Or otherwise, in bed or at board,

Did offend each other in deed or word,

Or, since the Parish clerk said Amen,

You wish’t yourselves unmarried agen,

Or in a twelve months time and a day,

Repented not in thought, any way;

But continued true and just in desire

As when you joyn’d hands in the holy quire.”

In 1851 “the lord of the manor declined to give the flitch, but the claimants obtained one from a public subscription, and a concourse of some three thousand people assembled in Easton Park in their honour.”[[21]] In 1855 Ainsworth himself offered to give the flitch. The candidates were Mr. James Barlow and his wife, of Chipping Ongar, and the Chevalier de Chatelain and his wife, the last named being well known in literary circles.
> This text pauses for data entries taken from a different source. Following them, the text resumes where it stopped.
(** X5: in a reachable state, every message from an id that is not
    connected, and its disconnect, leave the server state unchanged. *)
Theorem unknown_id_ignored (f : nat -> bool) (c : Capture) (ops : list RegOp)
    (s : State) (k : nat) (cmd : Command) (now : Q)
    (Hs : s = run_ops f (init_state c) ops) (Hk : dict_mem (users s) k = false) :
  handle_message f s k cmd now = s /\ user_disconnected f s k = s.
Proof.
  assert (Hpr : present s) by (rewrite Hs; apply present_run_ops, present_init).
  assert (Hpk : presenter_id s <> Some k).
  { intro E. apply (dict_mem_false _ _ Hk). apply (proj1 Hpr). exact E. }
  pose proof (opt_eqb_Some_false s k Hpk) as Ho.
  pose proof (opt_eqb_Some_false' s k Hpk) as Ho'.
  split.
  - destruct cmd; cbn [handle_message];
      unfold start_presenting, stop_presenting, request_presenter, handle_chat,
        handle_settings_update;
      rewrite ?Hk, ?Ho, ?Ho'; reflexivity.
  - unfold user_disconnected. rewrite Hk. reflexivity.
Qed.

(** X6: [_broadcast_except] sends to every connected user but the
    excluded one, in [users] order, logging the failed sends; the
    excluded user receives nothing. *)
Theorem broadcast_except_skips (f : nat -> bool) (s : State) (k : nat) (e : Event) :
  outbox (broadcast_except f s k e) =
    outbox s ++ map (fun r => (r, e))
      (filter (fun r => negb (f r)) (filter (fun r => negb (Nat.eqb r k)) (map uid (users s)))) /\
  errlog (broadcast_except f s k e) =
    errlog s ++ filter f (filter (fun r => negb (Nat.eqb r k)) (map uid (users s))) /\
  (forall e', In (k, e') (outbox (broadcast_except f s k e)) -> In (k, e') (outbox s)).
Proof.
  unfold broadcast_except. sa_rw.
  split; [reflexivity|]. split; [reflexivity|].
  intros e' Hin. apply in_app_iff in Hin. destruct Hin as [Hin|Hin]; [exact Hin|].
  exfalso. apply in_map_iff in Hin. destruct Hin as (r & E & Hr).
  injection E as E _. subst r.
  apply filter_In in Hr. destruct Hr as [Hr _]. apply filter_In in Hr.
  destruct Hr as [_ Hr]. rewrite Nat.eqb_refl in Hr. discriminate.
Qed.

(** X7: in a reachable state with a single connected user, its
    disconnect leaves no user and no presenter, stops the capture, and
    sends nothing. *)
Theorem last_user_leaves (f : nat -> bool) (c : Capture) (ops : list RegOp)
    (s : State) (u : User)
    (Hs : s = run_ops f (init_state c) ops) (Hu : users s = [u]) :
  users (user_disconnected f s (uid u)) = [] /\
  presenter_id (user_disconnected f s (uid u)) = None /\
  running (capture (user_disconnected f s (uid u))) = false /\
  outbox (user_disconnected f s (uid u)) = outbox s.
Proof.
  assert (Hpr : present s) by (rewrite Hs; apply present_run_ops, present_init).
  destruct Hpr as [Hp Hn]. clear Hs.
  destruct s as [us pid cap ob el]; cbn [users presenter_id capture outbox] in *. subst us.
  destruct pid as [p|]; [|discriminate (Hn eq_refl)].
  specialize (Hp p eq_refl). destruct Hp as [Hp|[]]. subst p.
  unfold user_disconnected, broadcast, dict_mem, dict_get, dict_del.
  cbn; rewrite ?Nat.eqb_refl; cbn; rewrite ?Nat.eqb_refl; cbn.
  repeat split; reflexivity.
Qed.

Import Scenarios.

Lemma join_fresh_user_witness :
  s_a = run_ops no_fail (init_state cap0) [OpJoin 0 1] /\
  dict_mem (users s_a) 1 = false /\
  presenter_id (join no_fail s_a 1 2) = Some 0.
Proof.
  assert (H1 : s_a = run_ops no_fail (init_state cap0) [OpJoin 0 1]) by reflexivity.
  assert (H2 : dict_mem (users s_a) 1 = false) by (vm_compute; reflexivity).
  split; [exact H1|]. split; [exact H2|].
  destruct (join_fresh_user no_fail cap0 [OpJoin 0 1] s_a 1 2 H1 H2) as (_ & E & _).
  rewrite E. vm_compute. reflexivity.
Defined.

Lemma request_presenter_connected_witness :
  inv s_abc /\
  dict_mem (users s_abc) 1 = true /\
  map uid (presenters (users (request_presenter no_fail s_abc 1))) = [1].
Proof.
  assert (H1 : inv s_abc) by (apply inv_run_ops, inv_init).
  assert (H2 : dict_mem (users s_abc) 1 = true) by (vm_compute; reflexivity).
  split; [exact H1|]. split; [exact H2|].
  destruct (request_presenter_connected no_fail s_abc 1 H1 H2) as (_ & _ & E & _).
  exact E.
Defined.

Lemma leave_non_presenter_witness :
  dict_mem (users s_abc) 2 = true /\ presenter_id s_abc <> Some 2 /\
  presenter_id (user_disconnected no_fail s_abc 2) = Some 0.
Proof.
  assert (H1 : dict_mem (users s_abc) 2 = true) by (vm_compute; reflexivity).
  assert (H2 : presenter_id s_abc <> Some 2) by (vm_compute; congruence).
  split; [exact H1|]. split; [exact H2|].
  destruct (leave_non_presenter no_fail s_abc 2 H1 H2) as (_ & E & _).
  rewrite E. vm_compute. reflexivity.
Defined.

Lemma unknown_id_ignored_witness :
  s_abc = run_ops no_fail (init_state cap0) [OpJoin 0 1; OpJoin 1 2; OpJoin 2 3] /\
  dict_mem (users s_abc) 7 = false /\
  handle_message no_fail s_abc 7 StopPresenting 4 = s_abc.
Proof.
  assert (H1 : s_abc = run_ops no_fail (init_state cap0) [OpJoin 0 1; OpJoin 1 2; OpJoin 2 3])
    by reflexivity.
  assert (H2 : dict_mem (users s_abc) 7 = false) by (vm_compute; reflexivity).
  split; [exact H1|]. split; [exact H2|].
  exact (proj1 (unknown_id_ignored no_fail cap0 _ s_abc 7 StopPresenting 4 H1 H2)).
Defined.

Lemma last_user_leaves_witness :
  s_a = run_ops no_fail (init_state cap0) [OpJoin 0 1] /\
  users s_a = [mkUser 0 1 true] /\
  running (capture (user_disconnected no_fail s_a 0)) = false.
Proof.
  assert (H1 : s_a = run_ops no_fail (init_state cap0) [OpJoin 0 1]) by reflexivity.
  assert (H2 : users s_a = [mkUser 0 1 true]) by (vm_compute; reflexivity).
  split; [exact H1|]. split; [exact H2|].
  exact (proj1 (proj2 (proj2 (last_user_leaves no_fail cap0 _ s_a (mkUser 0 1 true) H1 H2)))).
Defined.

End RegistryFacts.

(* ------------------------------------------------------------------ *)
(** ** Interleaving at the await of [_user_disconnected] *)

Module InterleavingClaims.
Import Capture Server Scenarios ServerFacts PresenterInvariant FanoutFacts RegistryFacts.






















End InterleavingClaims.

(* ------------------------------------------------------------------ *)
(** ** Message dispatch beyond the claims *)

Module DispatchFacts.
Import Capture Server ServerFacts FanoutFacts RegistryFacts.

Lemma lstrip_suffix (l : list ascii) : exists p, l = p ++ lstrip_list l.
Proof.
  induction l as [|a l [p IH]]; simpl; [exists []; reflexivity|].
  destruct (is_space a); [exists (a :: p); simpl; rewrite <- IH; reflexivity|].
  exists []. reflexivity.
Qed.

Lemma lstrip_head (l : list ascii) :
  match lstrip_list l with [] => True | a :: _ => is_space a = false end.
Proof.
  induction l as [|a l IH]; simpl; [exact I|].
  destruct (is_space a) eqn:E; [exact IH | exact E].
Qed.

Lemma lstrip_prefix (x y z : list ascii) :
  x = y ++ z -> match x with [] => True | a :: _ => is_space a = false end ->
  lstrip_list y = y.
Proof.
  intros -> H. destruct y as [|a y]; simpl in *; [reflexivity|].
  rewrite H. reflexivity.
Qed.

Lemma lstrip_idem (l : list ascii) : lstrip_list (lstrip_list l) = lstrip_list l.
Proof.
  apply (lstrip_prefix (lstrip_list l) _ []); [rewrite app_nil_r; reflexivity|].
  apply lstrip_head.
Qed.

Lemma lstrip_all_space (l : list ascii) :
  Forall (fun a => is_space a = true) l -> lstrip_list l = [].
Proof.
  induction 1 as [|a l Ha _ IH]; simpl; [reflexivity|]. rewrite Ha. exact IH.
Qed.

Lemma strip_list (m : string) :
  list_ascii_of_string (strip m) =
  rev (lstrip_list (rev (lstrip_list (list_ascii_of_string m)))).
Proof. unfold strip. apply list_ascii_of_string_of_list_ascii. Qed.

(** X8: [str.strip] as the chat handler applies it is idempotent: the
    broadcast text is its own stripped form. *)
Theorem strip_idempotent (m : string) : strip (strip m) = strip m.
Proof.
  unfold strip at 1. rewrite strip_list.
  set (x := lstrip_list (list_ascii_of_string m)).
  set (y := rev (lstrip_list (rev x))).
  destruct (lstrip_suffix (rev x)) as [p Hp].
  assert (Hx : x = y ++ rev p).
  { unfold y. rewrite <- (rev_involutive x) at 1. rewrite Hp at 1. rewrite rev_app_distr. reflexivity. }
  assert (Hy : lstrip_list y = y).
  { apply (lstrip_prefix x y (rev p) Hx). unfold x. apply lstrip_head. }
  rewrite Hy. unfold y at 1. rewrite rev_involutive, lstrip_idem. reflexivity.
Qed.

(** X9: a chat message made only of whitespace ([str.isspace]
    characters: spaces, tabs, line breaks, [\x1c]-[\x1f], [\x85],
    [\xa0]) is dropped: nothing is broadcast and the state is unchanged. *)
Theorem blank_chat_ignored (f : nat -> bool) (s : State) (k : nat) (l : list ascii) (now : Q)
    (Hl : Forall (fun a => is_space a = true) l) :
  handle_message f s k (Chat (string_of_list_ascii l)) now = s.
Proof.
  assert (E : strip (string_of_list_ascii l) = EmptyString).
  { unfold strip. rewrite list_ascii_of_string_of_list_ascii, (lstrip_all_space l Hl).
    reflexivity. }
  cbn [handle_message]. unfold handle_chat. rewrite E. simpl. rewrite orb_true_r. reflexivity.
Qed.

(** X10: the presenter's [start_presenting] sets [running] without
    touching the other capture settings, the users or the presenter;
    every user whose send succeeds gets [presentation_started]; a second
    [start_presenting] leaves the capture as it is. *)
Theorem presenter_start (f : nat -> bool) (s s' : State) (k : nat) (now : Q)
    (Hk : dict_mem (users s) k = true) (Hp : presenter_id s = Some k)
    (Hs' : s' = handle_message f s k StartPresenting now) :
  running (capture s') = true /\
  target_fps (capture s') = target_fps (capture s) /\
  target_resolution (capture s') = target_resolution (capture s) /\
  quality (capture s') = quality (capture s) /\
  selected_monitor (capture s') = selected_monitor (capture s) /\
  users s' = users s /\ presenter_id s' = presenter_id s /\
  outbox s' = outbox s ++ map (fun r => (r, PresentationStarted k))
                            (filter (fun r => negb (f r)) (map uid (users s))) /\
  capture (handle_message f s' k StartPresenting now) = capture s'.
Proof.
  assert (Hstart : forall st, dict_mem (users st) k = true -> presenter_id st = Some k ->
    handle_message f st k StartPresenting now =
    broadcast f (with_capture st (start_capture (capture st))) (PresentationStarted k)).
  { intros st H1 H2. cbn [handle_message]. unfold start_presenting.
    rewrite H1, H2. cbn. rewrite Nat.eqb_refl. reflexivity. }
  assert (Hr : running (start_capture (capture s)) = true).
  { unfold start_capture. destruct (running (capture s)) eqn:E; [exact E | reflexivity]. }
  pose proof (Hstart s Hk Hp) as E. rewrite <- Hs' in E. clear Hs'.
  assert (Hu : users s' = users s) by (rewrite E; unfold broadcast; sa_rw; reflexivity).
  assert (Hpp : presenter_id s' = presenter_id s)
    by (rewrite E; unfold broadcast; sa_rw; reflexivity).
  assert (Hc : capture s' = start_capture (capture s))
    by (rewrite E; unfold broadcast; sa_rw; reflexivity).
  assert (Ho : outbox s' = outbox s ++ map (fun r => (r, PresentationStarted k))
                            (filter (fun r => negb (f r)) (map uid (users s))))
    by (rewrite E; unfold broadcast; sa_rw; reflexivity).
  assert (H1 : running (capture s') = true) by (rewrite Hc; exact Hr).
  assert (H2 : target_fps (capture s') = target_fps (capture s))
    by (rewrite Hc; unfold start_capture; destruct (running (capture s)); reflexivity).
  assert (H3 : target_resolution (capture s') = target_resolution (capture s))
    by (rewrite Hc; unfold start_capture; destruct (running (capture s)); reflexivity).
  assert (H4 : quality (capture s') = quality (capture s))
    by (rewrite Hc; unfold start_capture; destruct (running (capture s)); reflexivity).
  assert (H5 : selected_monitor (capture s') = selected_monitor (capture s))
    by (rewrite Hc; unfold start_capture; destruct (running (capture s)); reflexivity).
  assert (H6 : capture (handle_message f s' k StartPresenting now) = capture s').
  { rewrite (Hstart s') by (rewrite ?Hu, ?Hpp; assumption).
    unfold broadcast. sa_rw. cbn [with_capture capture].
    unfold start_capture. rewrite H1. reflexivity. }
  repeat (split; [assumption|]). assumption.
Qed.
They were old friends of Ainsworth. I have thirteen letters from Ainsworth to the Chevalier and his wife, of the most intimate character, dating from 1845 to 1880. In one of them, written at Brighton on October 22, 1854, he says:

“My dear Chevalier: Thanks for your charming little volume, full of graceful translations. You have done me the favor I find to include the ‘Custom of Dunmow’ in your collection. Within the last few days I have received another version in French of the same ballad by Jacques Desrosiers. The Tale has been translated under the title of ‘Un An et un Jour’, and published at Bruxelles. You will be glad to hear that a worthy personage has announced his intention of bequeathing a sum sufficient for the perpetual maintenance of the good old custom.”